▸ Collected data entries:
++++++

Lemma partition_spec (fuel : nat) t l u i j P : table_ok t -> cells t l u -> divided t l u i j P ->
  l <= i < u - 1 -> l < j <= u - 1 -> u - i < fuel ->
  exists i' t', partition comp fuel t l u i j P = LOk (i', t') /\ shuffled l u t t' /\ l < i' <= u - 1 /\
    divided t' l u (i' - 1) i' P.
Proof.
  revert t i j. induction fuel as [|fuel IH] => t i j Hok Hc [HP [Hlow Hhigh]] Hi Hj Hf; [lia|]. cbn [partition].
  assert (D P) as HDP by (rw -HP; apply Hc; lia).
  destruct (scan_up_spec (S (S (Z.to_nat (u - i)))) t l u i (u - 1) P) as (i' & -> & Hi' & Hgei & Hbefore);
    [done..|lia|lia|rw HP; by apply (order_irrefl _ _ _ Hord)|lia|].
  rw LOk_bind. destruct (scan_down_spec (S (S (Z.to_nat (j - l)))) t l u j P) as (j' & -> & Hj' & Hlej & Hbehind);
    [done..|lia|apply Hlow; lia|lia|].
  rw LOk_bind. destruct (decide (j' < i')) as [Hlt|Hge].
  - exists i', t. split_and!; [done|by apply shuffled_refl|lia|lia|split_and!; [done|..]].
    + intros k Hk. destruct (decide (k <= i)); [apply Hlow; lia|apply Hbefore; lia].
    + intros k Hk. destruct (decide (k = i')) as [->|]; [done|]. destruct (decide (k < j)); [apply Hbehind; lia|apply Hhigh; lia].
  - destruct (swap_cells t l u i' j') as (t1 & -> & Hs1 & Hc1 & Hg1); [done..|lia|lia|]. rw LOk_bind.
    assert (forall k, i' < k < j' \/ k < i' \/ j' < k -> rawgeti t1 k = rawgeti t k) as Hsame.
    { intros k Hk. rw Hg1 /exchange. repeat case_decide; [lia..|done]. }
    assert (rawgeti t1 i' = rawgeti t j' /\ rawgeti t1 j' = rawgeti t i') as [Hgi Hgj].
    { rw !Hg1 /exchange. repeat case_decide; naive_solver congruence. }
    destruct (IH t1 i' j') as (i2 & t2 & -> & Hs2 & Hi2 & Hd2).
    + by destruct Hs1.
    + done.
    + split_and!; [rw Hsame; [lia|done]| |].
      * intros k Hk. destruct (decide (k = i')) as [->|]; [by rw Hgi|]. rw Hsame; [lia|].
        destruct (decide (k <= i)); [apply Hlow; lia|apply Hbefore; lia].
      * intros k Hk. destruct (decide (k = j')) as [->|]; [by rw Hgj|]. rw Hsame; [lia|].
        destruct (decide (k < j)); [apply Hbehind; lia|apply Hhigh; lia].
    + lia.
    + lia.
    + lia.
    + exists i2, t2. split_and!; [done|by eapply shuffled_trans|lia|lia|done].
Qed.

++++++

▸ INSTRUCTIONS FOR THE TASK:
Give back the records above exactly, limited to the lines between the one holding "[done..|lia|lia|rw HP; by" and the one holding "Hk. destruct (decide (k <= i));", inclusive.

▸ EXERCISE ANSWER:
    [done..|lia|lia|rw HP; by apply (order_irrefl _ _ _ Hord)|lia|].
  rw LOk_bind. destruct (scan_down_spec (S (S (Z.to_nat (j - l)))) t l u j P) as (j' & -> & Hj' & Hlej & Hbehind);
    [done..|lia|apply Hlow; lia|lia|].
  rw LOk_bind. destruct (decide (j' < i')) as [Hlt|Hge].
  - exists i', t. split_and!; [done|by apply shuffled_refl|lia|lia|split_and!; [done|..]].
    + intros k Hk. destruct (decide (k <= i)); [apply Hlow; lia|apply Hbefore; lia].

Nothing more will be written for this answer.